At the end of June, California Governor Jerry Brown signed into law AB 375, the California Consumer Privacy Act of 2018. This law is the California equivalent of GDPR; and it affects all companies who do business in California and any company that the business sells customer data to.
Like GDPR, the law gives California residents the right to view the data that companies hold on them, make corrections to it, and request that it be deleted, as well as not sold to third parties. In fact, businesses have to add a “Do Not Sell my Personal Information” link to their site.
What is also important to know about the law is that any company that holds data on more than 50,000 people is subject to California’s law. Also, the California attorney general can sue for $7,500 for each intentional violation of privacy; and the new law holds companies accountable for any data breaches, allowing consumers to sue them up to $750 for each violation.
Law AB 375, the California Consumer Privacy Act of 2018, states: “Damages range from $100 to $750 per consumer per incident, or based on “actual damages, whichever is greater.”
Even though this amount may not seem like much to some companies, it adds up when tens of thousands of users are involved in a compliance violation.
If you already comply to best practices for GDPR you’re a step ahead of the game to avoid these burdensome costs. What this means is that your business:
- Knows where and what data it holds.
- Knows the accuracy of that data.
- Has updated any inaccuracies in the data.
- Has removed all old, outdated or obsolete data, and plans to do so ongoingly.

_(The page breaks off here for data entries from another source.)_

(** The concrete world represents the abstract state. *)
Record rpc_rel (b : nat) (L Rw : Z) (ps pr : nat) xs xr (w : W) (s : rpc_state) : Prop := {
  rr_send : ring_portal b L Rw ps w xs (st_read s) (st_write s) (map req_msg (st_queue s));
  rr_recv : ring_portal b L Rw pr w xr (st_read s) (st_write s) (map req_msg (st_queue s));
  rr_handler : handler xr = Some h;
  rr_size : reqsize xs = MMURequest_reqsize;
  rr_ok : Forall req_ok (st_queue s);
  rr_log : log (w_kern w) = st_log s
}.

Definition op_ok (o : rpc_op) : Prop := match o with OpSend rq => req_ok rq | OpDeliver => True end.

Lemma rpc_step b L Rw ps pr xs xr w s o s' :
  rpc_rel b L Rw ps pr xs xr w s -> op_ok o -> abs_op L Rw o s = Some s' ->
  exists w', run_op ps pr o w = Ok tt w' /\ rpc_rel b L Rw ps pr xs xr w' s'.
Proof.
  intros [HS HR Hhd Hsz Hok Hlg] Hop Ha. destruct o as [rq|]; cbn in *.
  - case_decide as Hroom; [|done]. injection Ha as <-.
    destruct (mmu_call_shared ps rq w xs b L Rw _ _ _ HS Hroom) as (mem' & Hrun & HS' & _).
    { rewrite <- (rp_Rw _ _ _ _ _ _ _ _ _ HS). by apply req_msg_fits. }
    eexists. split; [exact Hrun|]. destruct HR, HS'. split; cbn in *;
      rewrite ?map_app, ?Forall_app; cbn; auto; split; auto.
  - destruct (st_queue s) as [|rq q] eqn:Hq.
    + injection Ha as <-. exists w. rewrite (bind_ok _ _ _ (-1) w).
      * split; [done|]. split; rewrite ?Hq; done.
      * destruct HR as [? ? <- ? ?]. eapply event_shared_empty; eauto.
    + injection Ha as <-. inversion Hok as [|? ? Hrq Hok']; subst. cbn in HR, HS.
      destruct HS as [Hps ? ? ? ?].
      destruct (event_shared_ok hcall pr xr b L (st_read s) (st_write s) (req_msg rq)
                  (map req_msg q) h 0 xr (st_write s) (map req_msg q) w
                  (set_w_kern (push (as_delivered rq) (w_kern w)) w))
        as (mem' & Hrun & HR' & _).
      all: try (destruct HR as [? ? <- ? ?]; done).
      { rewrite (handle_shared _ _ _ _ _ _ _ _ _ _ _ HR Hrq eq_refl).
        by rewrite (bind_ok _ _ _ _ _ (Hcb _ _ _ _)). }
      eexists. rewrite (bind_ok _ _ _ _ _ Hrun). split; [done|].
      destruct HR as [? ? HRw ? ?]. rewrite HRw in HR'.
      split; cbn; try done. by rewrite Hlog, Hlg.
Qed.

Lemma rpc_run b L Rw ps pr xs xr ops : forall w s s',
  rpc_rel b L Rw ps pr xs xr w s -> Forall op_ok ops -> abs_run L Rw ops s = Some s' ->
  exists w', run_ops ps pr ops w = Ok tt w' /\ rpc_rel b L Rw ps pr xs xr w' s'.
Proof.
  induction ops as [|o ops IH]; intros w s s' Hrel Hops; cbn.
  - intros [= <-]. exists w. done.
  - intros (s1 & Hs1 & Hrun)%bind_Some. inversion Hops; subst.
    destruct (rpc_step _ _ _ _ _ _ _ _ _ _ _ Hrel ltac:(done) Hs1) as (w1 & Hw1 & Hrel1).
    destruct (IH _ _ _ Hrel1 ltac:(done) Hrun) as (w2 & Hw2 & Hrel2).
    exists w2. rewrite (bind_ok _ _ _ _ _ Hw1). done.
Qed.

(** * Properties *)

(** C1: Requests over the shared ring are delivered exactly once, unchanged and
    in order: every sequence of proxy calls and receiver polls for which the
    ring has room when a call is made runs to completion, implements the
    abstract queue, and the requests passed to the callbacks so far followed by
    those still in the ring are the requests sent, in order. *)
Theorem shared_ring_fifo b L Rw ps pr xs xr ops w s s' :
  rpc_rel b L Rw ps pr xs xr w s -> Forall op_ok ops -> abs_run L Rw ops s = Some s' ->
  exists w', run_ops ps pr ops w = Ok tt w' /\ rpc_rel b L Rw ps pr xs xr w' s' /\
    log (w_kern w') ++ map as_delivered (st_queue s') =
    log (w_kern w) ++ map as_delivered (st_queue s ++ sent ops).
Proof.
  intros Hrel Hops Hrun. destruct (rpc_run _ _ _ _ _ _ _ _ _ _ _ Hrel Hops Hrun) as (w' & Hw & Hrel').
  exists w'. split_and!; [done|done|].
  rewrite (rr_log _ _ _ _ _ _ _ _ _ Hrel), (rr_log _ _ _ _ _ _ _ _ _ Hrel').
  rewrite (abs_run_fifo _ _ _ _ _ Hrun), map_app, app_assoc. done.
Qed.

(** C16: [event_shared] with an unread request calls its callback with the
    arguments the proxy was called with (the descriptor of [idRequest] apart,
    which arrives as 0), in the world before the poll, and then moves the read
    index past the message; messages appended meanwhile are kept. *)
Theorem event_shared_delivers p x b L Rw r wr rq q w w' x' wr' q' :
  ring_portal b L Rw p w x r wr (req_msg rq :: q) -> handler x = Some h -> req_ok rq ->
  mmu_dispatch mmu_cb x p (as_delivered rq) w = Ok tt w' ->
  ring_portal b L Rw p w' x' r wr' (req_msg rq :: q') -> reqsize x' = reqsize x ->
  exists w'', event_shared hcall p w = Ok (-1) w'' /\
    ring_portal b L Rw p w'' x' (next_index L Rw (r + msg_size (req_msg rq))) wr' q'.
Proof.
  intros HP Hhd Hok Hd HP' Hsz. pose proof HP as [Hp Hb HRw Hi HR].
  pose proof HP' as [Hp' Hb' HRw' Hi' HR'].
  destruct (event_shared_ok hcall p x b L r wr (req_msg rq) q h 0 x' wr' q' w w')
    as (mem' & Hrun & HR'' & _); try (rewrite ?HRw; done).
  { rewrite (handle_shared _ _ _ _ _ _ _ _ _ _ _ HP Hok eq_refl). by rewrite (bind_ok _ _ _ _ _ Hd). }
  eexists. split; [exact Hrun|]. rewrite HRw in HR''. by split.
Qed.

End SharedRpc.

(** C17: [busywait_shared] terminates: while the reader of the ring takes one
    message per turn, the wait ends at the latest when the ring is drained, and
    it ends in a state with more than twice the space of a message free. *)
Theorem busywait_shared_returns {K} `{!Device K} p a x b L Rw r wr rest q (w : World K) :
  ring_portal b L Rw p w x r wr q -> L > 2 * Rw + 4 ->
  w_sched w = reader_sched b L Rw r q ++ rest ->
  exists j r' w', busywait_shared p a w = Ok 0 w' /\
    ring_portal b L Rw p w' x r' wr (drop j q) /\ room L r' wr > 2 * Rw.
Proof. apply busywait_shared_drains. Qed.

(** C13: [send_shared] on a ring with the room [busywait_shared] waits for appends
    the message whose words lie behind the write index: no unread message is
    overwritten, the indices stay inside the block, a message of odd length is
    padded, and no other block of memory changes. *)
Theorem send_shared_enqueues {K} `{!Device K} p x b L r wr q m buff fd (w : World K) :
  w_pints w !! p = Some x -> map_base x = Pblk b 0 ->
  ring_ok b L (shared_reqwords x) (w_mem w) r wr q ->
  room L r wr > 2 * shared_reqwords x -> msg_ok (shared_reqwords x) m ->
  words_at b (w_mem w) (wr + 1) (snd m) ->
  exists mem', send_shared p buff (msg_hdr m) fd w = Ok tt (set_w_mem mem' w) /\
    ring_ok b L (shared_reqwords x) mem' r
      (next_index L (shared_reqwords x) (wr + msg_size m)) (q ++ [m]) /\
    (forall b' a, b' <> b -> mem' !! (b', a) = w_mem w !! (b', a)).
Proof. apply send_shared_ok. Qed.

(** [init_shared] leaves an empty, well-formed ring of [size / 4] words in the
    mapped block, with both indices at [SHARED_START]. *)
Theorem init_shared_ring {K} `{!Device K} `{!PortalOs K}
    (dma_reference : nat -> Z -> M (World K) Z) (dma_setInterface : nat -> Z -> Z -> M (World K) unit)
    p x b dma size fd k (w w1 : World K) :
  portalAlloc size w = Ok fd w1 ->
  os_mmap fd size (w_kern w1) = (Pblk b 0, k) ->
  w_pints w1 !! p = Some x ->
  (forall o, 0 <= o < size / 4 -> is_Some (w_mem w1 !! (b, o))) ->
  0 <= shared_reqwords x < 65536 -> SHARED_START + shared_reqwords x < size / 4 < 2 ^ 31 ->
  returns_keeping p b (dma_reference dma fd) ->
  (forall id ref, returns_keeping p b (dma_setInterface dma id ref)) ->
  exists w', init_shared dma_reference dma_setInterface p (SharedParam dma size) w = Ok 0 w' /\
    w_pints w' !! p = Some (set_map_base (Pblk b 0) x) /\
    ring_ok b (size / 4) (shared_reqwords x) (w_mem w') SHARED_START SHARED_START [].
Proof. apply init_shared_ok. Qed.

(** * A concrete instance

    A sender (portal 0) and a receiver (portal 1) on a ring of 64 words in
    block 1; the outside world is the list of delivered requests. *)
Module SharedDemo.

#[local] Instance dev : Device (list MMUReq) :=
  {| mmio_read := fun _ k => (0, k); mmio_write := fun _ _ k => k; dev_tick := fun k => k |}.
#[local] Instance os : PortalOs (list MMUReq) :=
  {| os_open_portal := fun _ k => (3, k); os_open_portalmem := fun k => (4, k);
     os_pa_malloc := fun _ _ k => (5, k); os_mmap := fun _ _ k => (Pblk 1 0, k);
     os_errno := fun _ => 0 |}.
Local Abbreviation W := (World (list MMUReq)).

Definition push (rq : MMUReq) (k : list MMUReq) : list MMUReq := k ++ [rq].
Definition record (rq : MMUReq) : M W unit := modifyW (fun w => set_w_kern (push rq (w_kern w)) w).
Definition cbs (_ : ptr) : MMURequestCb :=
  {| cb_sglist := fun _ i y a l => record (Sglist i y a l);
     cb_region := fun _ i b8 i8 b4 i4 b0 i0 => record (Region i b8 i8 b4 i4 b0 i0);
     cb_idRequest := fun _ fd => record (IdRequest fd);
     cb_idReturn := fun _ i => record (IdReturn i);
     cb_setInterface := fun _ f i => record (SetInterface f i) |}.

Definition dref (_ : nat) (_ : Z) : M W Z := mret 9.
Definition dset (_ : nat) (_ _ : Z) : M W unit := mret tt.

(** The receiving operations do not call handlers, so a table without
    handlers serves to define the handler. *)
Definition tab0 (i : ItemId) : PortalItemFunctions (list MMUReq) :=
  match i with sharedfunc => sharedfunc_table (fun _ _ _ _ => fault) dref dset | _ => no_item end.
Definition hcall (h p : nat) (c fd : Z) : M W Z := MMURequest_handleMessage tab0 cbs p c fd.
Definition tab (i : ItemId) : PortalItemFunctions (list MMUReq) :=
  match i with sharedfunc => sharedfunc_table hcall dref dset | _ => no_item end.

Lemma hcall_eq p c fd w : hcall 7 p c fd w = MMURequest_handleMessage tab cbs p c fd w.
Proof. unfold hcall. apply handleMessage_ext; intros []; reflexivity. Qed.

Lemma cbs_log x p rq w : mmu_dispatch cbs x p rq w = Ok tt (set_w_kern (push rq (w_kern w)) w).
Proof. by destruct rq. Qed.

Definition pint : PortalInternal :=
  set_handler (Some 7%nat) (set_reqsize 44 (set_item (Some sharedfunc)
    (set_map_base (Pblk 1 0) PortalInternal_zero))).

Definition mem0 : gmap (nat * Z) Z := fresh_words 1 (fun _ => 0) 64 ∅.
Definition mem : gmap (nat * Z) Z :=
  <[(1%nat, 2) := 4]> (<[(1%nat, 1) := 4]> (<[(1%nat, 0) := 64]> mem0)).
Definition world (m : gmap (nat * Z) Z) (sched : list (list (nat * Z * Z))) : W :=
  set_w_mem m (set_w_sched sched
    (set_w_pints (<[0%nat := pint]> (<[1%nat := pint]> ∅)) (start_world []))).

Lemma mem0_alloc o : 0 <= o < 64 -> is_Some (mem0 !! (1%nat, o)).
Proof. intros Ho. unfold mem0. rewrite fresh_words_lookup by lia. eauto. Qed.

Lemma ring : ring_ok 1 64 12 mem 4 4 [].
Proof.
  apply ring_fresh; try (unfold SHARED_START; lia); try reflexivity.
  intros o Ho. unfold mem. do 3 apply is_Some_insert. by apply mem0_alloc.
Qed.

Lemma portal_ok p sched : p = 0%nat \/ p = 1%nat ->
  ring_portal 1 64 12 p (world mem sched) pint 4 4 [].
Proof. intros [-> | ->]; split; try reflexivity; exact ring. Qed.

Definition s0 : rpc_state := {| st_read := 4; st_write := 4; st_queue := []; st_log := [] |}.

Lemma rel0 : rpc_rel 7 (fun k : list MMUReq => k) 1 64 12 0 1 pint pint (world mem []) s0.
Proof. split; try done; apply portal_ok; auto. Qed.

(** Two requests are sent and the first is delivered. *)
Lemma shared_ring_fifo_witness :
  exists w' s', run_ops tab hcall 0 1
      [OpSend (Sglist 1 0 0x123456789 4096); OpSend (IdReturn 7); OpDeliver]
      (world mem []) = Ok tt w' /\
    st_queue s' = [IdReturn 7] /\
    w_kern w' ++ map as_delivered (st_queue s') = [Sglist 1 0 0x123456789 4096; IdReturn 7].
Proof.
  destruct (shared_ring_fifo tab hcall dref dset eq_refl cbs 7 hcall_eq (fun k => k) push
      (fun _ _ => eq_refl) cbs_log 1 64 12 0 1 pint pint
      [OpSend (Sglist 1 0 0x123456789 4096); OpSend (IdReturn 7); OpDeliver]
      (world mem []) s0
      {| st_read := 10; st_write := 12; st_queue := [IdReturn 7];
         st_log := [Sglist 1 0 0x123456789 4096] |})
    as (w' & Hrun & _ & Hl).
  - exact rel0.
  - repeat constructor; cbn; unfold in_u32, in_u64; lia.
  - reflexivity.
  - exists w', {| st_read := 10; st_write := 12; st_queue := [IdReturn 7];
                  st_log := [Sglist 1 0 0x123456789 4096] |}.
    split; [exact Hrun|]. split; [reflexivity|exact Hl].
Defined.

(** After one call the ring holds the request, and polling delivers it. *)
Lemma event_shared_delivers_witness :
  exists w1 w2, mmu_call tab 0 (SetInterface 3 4) (world mem []) = Ok tt w1 /\
    event_shared hcall 1 w1 = Ok (-1) w2 /\ ring_portal 1 64 12 1 w2 pint 8 8 [].
Proof.
  destruct (rpc_step tab hcall dref dset eq_refl cbs 7 hcall_eq (fun k => k) push
    (fun _ _ => eq_refl) cbs_log 1 64 12 0 1 pint pint (world mem []) s0 (OpSend (SetInterface 3 4))
    {| st_read := 4; st_write := 8; st_queue := [SetInterface 3 4]; st_log := [] |} rel0)
    as (w1 & Hrun & [_ HR _ _ _ _]); [repeat split; lia|reflexivity|].
  exists w1.
  destruct (event_shared_delivers tab hcall dref dset eq_refl cbs 7 hcall_eq 1 pint 1 64 12 4 8
      (SetInterface 3 4) [] w1 (set_w_kern (push (SetInterface 3 4) (w_kern w1)) w1) pint 8 [])
    as (w2 & Hev & HP).
  - exact HR.
  - reflexivity.
  - repeat split; lia.
  - apply cbs_log.
  - destruct HR as [H1 H2 H3 H4 H5]. split; [exact H1|exact H2|exact H3|exact H4|exact H5].
  - reflexivity.
  - exists w2. split; [exact Hrun|]. split; [exact Hev|exact HP].
Defined.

- Has ensured all data collection channels know of the new rules and have adjusted accordingly or will adjust accordingly and remove or make changes to data they store.

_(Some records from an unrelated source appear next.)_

(** * Stream sockets

    [inbox k f] are the segments waiting at descriptor [f]: the bytes of one
    [sendmsg], or what is left of them, with the descriptor it carries;
    [peer f] is the descriptor at the other end of the connection of [f].  A
    descriptor passed over the socket is named by the file it refers to. *)
Class StreamSockets (K : Type) `{!SockOs K} (inbox : K -> Z -> list (list Z * option Z)) (peer : Z -> Z)
    : Prop := {
  stream_send : forall f l c k, l <> [] -> exists k', sk_sendmsg f l c k = (Z.of_nat (length l), k') /\
    inbox k' (peer f) = inbox k (peer f) ++ [(l, c)] /\
    (forall g, g <> peer f -> inbox k' g = inbox k g);
  stream_recv : forall f n k l c q, inbox k f = (l, c) :: q -> 0 < n <= Z.of_nat (length l) ->
    exists k', sk_recvmsg f n k = (RData (take (Z.to_nat n) l) (ScmRights <$> c), k') /\
      inbox k' f = (match drop (Z.to_nat n) l with [] => q | r => (r, None) :: q end) /\
      (forall g, g <> f -> inbox k' g = inbox k g);
  stream_empty : forall f n k, inbox k f = [] -> exists k', sk_recvmsg f n k = (RErr, k') /\
    sk_errno k' = EAGAIN /\ (forall g, inbox k' g = inbox k g)
}.

Section SocketRpc.
Context {K : Type} `{!Device K} `{!PortalOs K} `{!PollOs K} `{!SockOs K}.
Local Abbreviation W := (World K).
Implicit Types (w : W) (x : PortalInternal).
Variables (inbox : K -> Z -> list (list Z * option Z)) (peer : Z -> Z).
Context `{!StreamSockets K inbox peer}.

(** * Bytes and words of a buffer *)

Lemma le_bytes_4 v : exists a b c d, le_bytes v = [a; b; c; d] /\
  is_byte a /\ is_byte b /\ is_byte c /\ is_byte d.
Proof.
  pose proof (le_bytes_byte v) as Hv. unfold le_bytes in *.
  repeat (apply Forall_cons in Hv as [? Hv]). eauto 10.
Qed.

Lemma set_byte_4 v a b c d : is_byte a -> is_byte b -> is_byte c -> is_byte d ->
  set_byte (set_byte (set_byte (set_byte v 0 a) 1 b) 2 c) 3 d = of_bytes [a; b; c; d].
Proof.
  intros Ha Hb Hc Hd. unfold set_byte.
  destruct (le_bytes_4 v) as (v0 & v1 & v2 & v3 & -> & H0 & H1 & H2 & H3).
  cbn [insert list_insert]. rewrite le_of_bytes by done. cbn [insert list_insert].
  rewrite le_of_bytes by done. cbn [insert list_insert]. rewrite le_of_bytes by done. done.
Qed.

Lemma set_byte_u32 v i b : is_byte b -> 0 <= set_byte v i b < 4294967296.
Proof.
  intros Hb. unfold set_byte.
  destruct (le_bytes_4 v) as (v0 & v1 & v2 & v3 & -> & H0 & H1 & H2 & H3). unfold is_byte in *.
  destruct i as [|[|[|[|i]]]]; cbn [insert list_insert of_bytes]; try lia. destruct i; cbn; lia.
Qed.

(** Storing the bytes of words at a word boundary stores the words. *)
Lemma store_words b ws : forall o j w,
  Forall in_u32 ws ->
  (forall a, o + Z.of_nat j <= a < o + Z.of_nat j + Z.of_nat (length ws) -> is_Some (w_mem w !! (b, a))) ->
  exists mem', store_bytes (Pblk b o) (4 * j) (words_bytes ws) w = Ok tt (set_w_mem mem' w) /\
    words_at b mem' (o + Z.of_nat j) ws /\
    (forall b' a, ~ (b' = b /\ o + Z.of_nat j <= a < o + Z.of_nat j + Z.of_nat (length ws)) ->
       mem' !! (b', a) = w_mem w !! (b', a)) /\
    (forall k, is_Some (w_mem w !! k) -> is_Some (mem' !! k)).
Proof.
  induction ws as [|v ws IH]; intros o j w Hws Hal.
  - exists (w_mem w). cbn. split_and!; try done. unfold mret, M_ret. f_equal. by destruct w.
  - inversion Hws as [|? ? Hv Hws']; subst. cbn [length] in *.
    destruct (Hal (o + Z.of_nat j)) as [v0 Hv0]; [lia|].
    set (w1 := set_w_mem (<[(b, o + Z.of_nat j) := v]> (w_mem w)) w).
    destruct (IH o (S j) w1 Hws') as (mem' & Hr & Hwa & Hf & Hk).
    { intros a Ha. cbn. apply is_Some_insert, Hal. lia. }
    exists mem'. split_and!.
    + replace (4 * S j)%nat with (S (S (S (S (4 * j))))) in Hr by lia.
      change (words_bytes (v :: ws)) with (le_bytes v ++ words_bytes ws). unfold le_bytes at 1.
      pose proof (le_bytes_byte v) as Hb. unfold le_bytes in Hb.
      repeat (apply Forall_cons in Hb as [? Hb]).
      assert (Hq : forall i, (i < 4)%nat -> ((i + 4 * j) / 4 = j /\ (i + 4 * j) mod 4 = i)%nat).
      { intros i Hi. split; [symmetry; apply (Nat.div_unique _ _ _ i)|symmetry; apply (Nat.mod_unique _ _ j)]; lia. }
      assert (Hstep : forall i by_ l (m : gmap (nat * Z) Z) u, (i < 4)%nat -> is_byte by_ ->
        m !! (b, o + Z.of_nat j) = Some u ->
        store_bytes (Pblk b o) (i + 4 * j) (by_ :: l) (set_w_mem m w) =
        store_bytes (Pblk b o) (S (i + 4 * j)) l
          (set_w_mem (<[(b, o + Z.of_nat j) := set_byte u i by_]> m) w)).
      { intros i by_ l m u Hi Hby Hu. cbn [store_bytes]. destruct (Hq i Hi) as [-> ->]. cbn [ptr_add].
        rewrite (bind_ok _ _ _ _ _ (load_blk b _ u (set_w_mem m w) Hu)).
        rewrite (bind_ok _ _ _ _ _ (store_blk b _ (set_byte u i by_) u (set_w_mem m w) Hu)).
        rewrite u32_small by (by apply set_byte_u32). done. }
      cbn [app]. replace (4 * j)%nat with (0 + 4 * j)%nat by lia.
      replace w with (set_w_mem (w_mem w) w) at 1 by (by destruct w).
      rewrite (Hstep 0%nat _ _ _ v0) by (done || lia). change (S (0 + 4 * j)) with (1 + 4 * j)%nat.
      erewrite (Hstep 1%nat) by (first [lia | done | apply lookup_insert_eq]). change (S (1 + 4 * j)) with (2 + 4 * j)%nat.
      erewrite (Hstep 2%nat) by (first [lia | done | apply lookup_insert_eq]). change (S (2 + 4 * j)) with (3 + 4 * j)%nat.
      erewrite (Hstep 3%nat) by (first [lia | done | apply lookup_insert_eq]).
      rewrite !insert_insert_eq, set_byte_4 by done.
      change (of_bytes _) with (of_bytes (le_bytes v)). rewrite of_le_bytes by done. exact Hr.
    + intros [|i] u Hu; cbn in Hu.
      * injection Hu as <-. change (Z.of_nat 0) with 0. rewrite Z.add_0_r, Hf by lia. apply lookup_insert_eq.
      * replace (o + Z.of_nat j + Z.of_nat (S i)) with (o + Z.of_nat (S j) + Z.of_nat i) by lia. by apply Hwa.
    + intros b' a Ha. rewrite Hf by lia. cbn. apply lookup_insert_ne. intros [= ? ?]; subst. lia.
    + intros k Hk'. apply Hk. cbn. by apply is_Some_insert.
Qed.

Lemma load_words_ok b w ws : forall o, words_at b (w_mem w) o ws ->
  load_words (Pblk b o) (length ws) w = Ok ws w.
Proof.
  induction ws as [|v ws IH]; intros o H; [done|]. cbn [length load_words].
  assert (Hv : w_mem w !! (b, o) = Some v) by (rewrite <- (Z.add_0_r o); by apply (H O)).
  rewrite (bind_ok _ _ _ _ _ (load_blk _ _ _ _ Hv)). cbn [ptr_add].
  rewrite (bind_ok _ _ _ ws w); [done|]. apply IH. intros i u Hu.
  replace (o + 1 + Z.of_nat i) with (o + Z.of_nat (S i)) by lia. by apply H.
Qed.

Lemma length_words_bytes ws : length (words_bytes ws) = (4 * length ws)%nat.
Proof.
  induction ws as [|v ws IH]; [done|].
  change (words_bytes (v :: ws)) with (le_bytes v ++ words_bytes ws). rewrite length_app, IH. cbn. lia.
Qed.

Lemma load_bytes_ok b o w ws : words_at b (w_mem w) o ws ->
  load_bytes (Pblk b o) (4 * Z.of_nat (length ws)) w = Ok (words_bytes ws) w.
Proof.
  intros H. unfold load_bytes. rewrite Z.mul_comm, Z.div_mul, Nat2Z.id by lia.
  by rewrite (bind_ok _ _ _ _ _ (load_words_ok _ _ _ _ H)).
Qed.

(** * Sending *)

Variable tab : ItemId -> PortalItemFunctions K.
Variable hcall : nat -> nat -> Z -> Z -> M W Z.
Hypothesis HtabI : tab socketfuncInit = socketfuncInit_table hcall.
Hypothesis HtabR : tab socketfuncResp = socketfuncResp_table hcall.

(** Portal [p] uses a socket transport with a message buffer of [n] words in block [b]. *)
Record sock_portal (b : nat) (n : Z) (p : nat) w x : Prop := {
  sp_pint : w_pints w !! p = Some x;
  sp_base : map_base x = Pblk b 0;
  sp_item : item x = Some socketfuncInit \/ item x = Some socketfuncResp;
  sp_buf : forall a, 0 <= a < n -> is_Some (w_mem w !! (b, a))
}.

Lemma sock_item x : item x = Some socketfuncInit \/ item x = Some socketfuncResp ->
  it_read (item_of tab x) = read_portal_memory /\ it_write (item_of tab x) = write_portal_memory /\
  it_writefd (item_of tab x) = write_fd_portal_memory /\
  it_mapchannelInd (item_of tab x) = mapchannel_socket /\
  it_mapchannelReq (item_of tab x) = mapchannel_socket /\
  it_busywait (item_of tab x) = busy_portal_null /\
  it_recv (item_of tab x) = recv_socket /\ it_send (item_of tab x) = send_socket hcall.
Proof. unfold item_of. intros [-> | ->]; [rewrite HtabI|rewrite HtabR]; done. Qed.

Definition fd_opt (fd : Z) : option Z := if decide (fd >= 0) then Some fd else None.

Lemma portalSendFd_ok f b o ws fd w :
  words_at b (w_mem w) o ws -> ws <> [] ->
  exists k', portalSendFd f (Pblk b o) (4 * Z.of_nat (length ws)) fd w = Ok tt (set_w_kern k' w) /\
    inbox k' (peer f) = inbox (w_kern w) (peer f) ++ [(words_bytes ws, fd_opt fd)] /\
    (forall g, g <> peer f -> inbox k' g = inbox (w_kern w) g).
Proof.
  intros Hws Hne. destruct (stream_send f (words_bytes ws) (fd_opt fd) (w_kern w)) as (k' & Hs & Hi & Ho).
  { intros H. apply (f_equal length) in H. rewrite length_words_bytes in H. destruct ws; cbn in H; [done|lia]. }
  exists k'. split; [|done]. unfold portalSendFd, sock_fd_write.
  rewrite bind_assoc, (bind_ok _ _ _ _ _ (load_bytes_ok _ _ _ _ Hws)), bind_assoc.
  rewrite (bind_ok _ _ _ (Z.of_nat (length (words_bytes ws))) (set_w_kern k' w)).
  2:{ unfold kcall. fold (fd_opt fd). by rewrite Hs. }
  rewrite length_words_bytes, !decide_False by lia. rewrite bind_ret. by rewrite decide_False by lia.
Qed.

- Has set up a way to document how data is handled every step of the way (from the moment data gets stored).
- Has set up rules regarding data handling to ensure everyone in the company who handles data knows what is expected of them.
Due to the magnitude of the data businesses have in this digital era, it isn’t that simple to get eyes on everything and organize it without some help to ensure nothing gets missed or kept out of place moving forward. This is one of the reasons why GDPR encourages hiring a data protection officer.
Also, according to California’s law, a business has only 45 days to provide, free of charge, all the information they have on a consumer when a consumer requests such information. Additionally, if found to be noncompliant with the law, companies have 30 days to respond to the situation and show compliance.
Having an expert that is already involved in assisting businesses meet compliance requirements such as those set forth by GDPR, NIST 800-171 or HIPAA enables a business to quickly gain an assessment and know where they stand with the California Consumer Privacy Act of 2018 compliance requirements, as well as have a proactive plan of what steps to take next to meet compliance and avoid fines.
Even though the California Consumer Privacy Act of 2018 doesn’t go into effect until January 1, 2020, it’s best to get a head start instead of waiting until the last minute.
Plus, if you’re a business that does or plans to do business with EU citizens, GDPR is in effect and it’s pretty safe to say that compliance laws such as these ones won’t stop with Europe or California.